WORK TASK: For the entries below, report every line that includes the word "unfold".

(Records from a data source)
--- --- ---
(** X15: after [session_shutdown] the timer is gone.  In every state a
    loaded extension can reach, once the shutdown handler has run no
    timer handle is set and no firing of any interval can happen any
    more; the refreshes already in flight are left to finish. *)
Theorem no_timer_after_shutdown (E : Engine) (fs : filesystem)
  (env : option string) (now now1 now2 : Z) (inputs : list input)
  (s0 s : extension) :
  activate E fs env now now1 now2 = Normal s0 ->
  run E s0 inputs = Some s ->
  refreshInterval (on_session_shutdown s) = None
  /\ intervals (on_session_shutdown s) = []
  /\ in_flight (on_session_shutdown s) = in_flight s
  /\ forall handle now',
       step E (on_session_shutdown s) (interval_fires handle now') = None.
Proof.
  intros Hstart Hrun.
  pose proof (run_one_timer E inputs s0 s
                (activate_one_timer E fs env now now1 now2 s0 Hstart) Hrun)
    as Hone.
  unfold one_timer in Hone. unfold on_session_shutdown.
  destruct (refreshInterval s) as [h|] eqn:Hhandle.
  - cbn. rewrite Hone. cbn. rewrite Nat.eqb_refl. cbn. auto.
  - cbn [step]. rewrite Hhandle, Hone. cbn. auto.
Qed.

(** X15 after the timer has been started and has fired once. *)
Lemma no_timer_after_shutdown_witness :
  exists s0 s,
    activate sample_engine (sample_files Missing) None
      4900000 4900000 4900000 = Normal s0
    /\ run sample_engine s0 [ agent_start; interval_fires 0 4900000 ]
       = Some s
    /\ refreshInterval (on_session_shutdown s) = None
    /\ step sample_engine (on_session_shutdown s)
         (interval_fires 0 5500000) = None.
Proof.
  eexists. eexists.
  split; [vm_compute; reflexivity|].
  split; [vm_compute; reflexivity|].
  split.
  - apply (proj1 (no_timer_after_shutdown sample_engine
                    (sample_files Missing) None 4900000 4900000 4900000
                    [ agent_start; interval_fires 0 4900000 ]
                    _ _ eq_refl eq_refl)).
  - apply (proj2 (proj2 (proj2
             (no_timer_after_shutdown sample_engine
                (sample_files Missing) None 4900000 4900000 4900000
                [ agent_start; interval_fires 0 4900000 ]
                _ _ eq_refl eq_refl)))).
Defined.

Lemma settle_frame (E : Engine) (who : caller) (x : exchange)
  (s : extension) :
  only_credentials_written (files s) (files (settle E who x s)).
Proof.
  assert (Hsame : only_credentials_written (files s) (files s))
    by now repeat split.
  unfold settle, adopt, refreshKimiCoderToken_resume.
  destruct who as [hasUI | | ];
    destruct (refresh_response E x) as [refreshed|]; cbn [bind];
    try (destruct hasUI; exact Hsame); try exact Hsame;
    destruct (saveKimiCliToken (files s) refreshed) as [fs'|] eqn:Hsave;
    cbn [bind]; try (destruct hasUI; exact Hsame); try exact Hsame;
    pose proof (saveKimiCliToken_frame _ _ _ Hsave) as Hframe;
    try (destruct (get_prop refreshed "access_token"); cbn [bind];
         [|destruct hasUI || idtac; exact Hsame]);
    try (destruct hasUI); exact Hframe.
Qed.

Lemma start_refresh_if_due_files (E : Engine) (who : caller) (now : Z)
  (s : extension) :
  files (start_refresh_if_due E who now s) = files s.
Proof.
  unfold start_refresh_if_due.
  now destruct (due_for_refresh E (files s) now) as [[r|]|].
Qed.

Lemma step_frame (E : Engine) (s s' : extension) (i : input) :
  step E s i = Some s' -> only_credentials_written (files s) (files s').
Proof.
  assert (Hsame : only_credentials_written (files s) (files s))
    by now repeat split.
  destruct i as [hasUI now | | h now | | credentials now | k x | f];
    cbn [step].
  - intros [= <-]. unfold on_session_start.
    rewrite start_refresh_if_due_files. destruct (seeded s && hasUI);
      exact Hsame.
  - intros [= <-]. unfold on_agent_start.
    destruct (refreshInterval s); exact Hsame.
  - destruct (existsb _ _); [|discriminate]. intros [= <-].
    unfold on_interval. now rewrite start_refresh_if_due_files.
  - intros [= <-]. unfold on_session_shutdown.
    destruct (refreshInterval s); exact Hsame.
  - destruct (refreshKimiCoderToken_begin E (files s) credentials now);
      intros [= <-]; exact Hsame.
  - destruct (nth_error (in_flight s) k) as [call|]; [|discriminate].
    intros [= <-].
    exact (settle_frame E (waiting call) x
             (with_in_flight (drop_nth k (in_flight s)) s)).
  - intros [= <-]. now repeat split.
Qed.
--- --- ---
RESPONSE BOX:
  unfold one_timer in Hone. unfold on_session_shutdown.
  unfold settle, adopt, refreshKimiCoderToken_resume.
  unfold start_refresh_if_due.
  - intros [= <-]. unfold on_session_start.
  - intros [= <-]. unfold on_agent_start.
    unfold on_interval. now rewrite start_refresh_if_due_files.
  - intros [= <-]. unfold on_session_shutdown.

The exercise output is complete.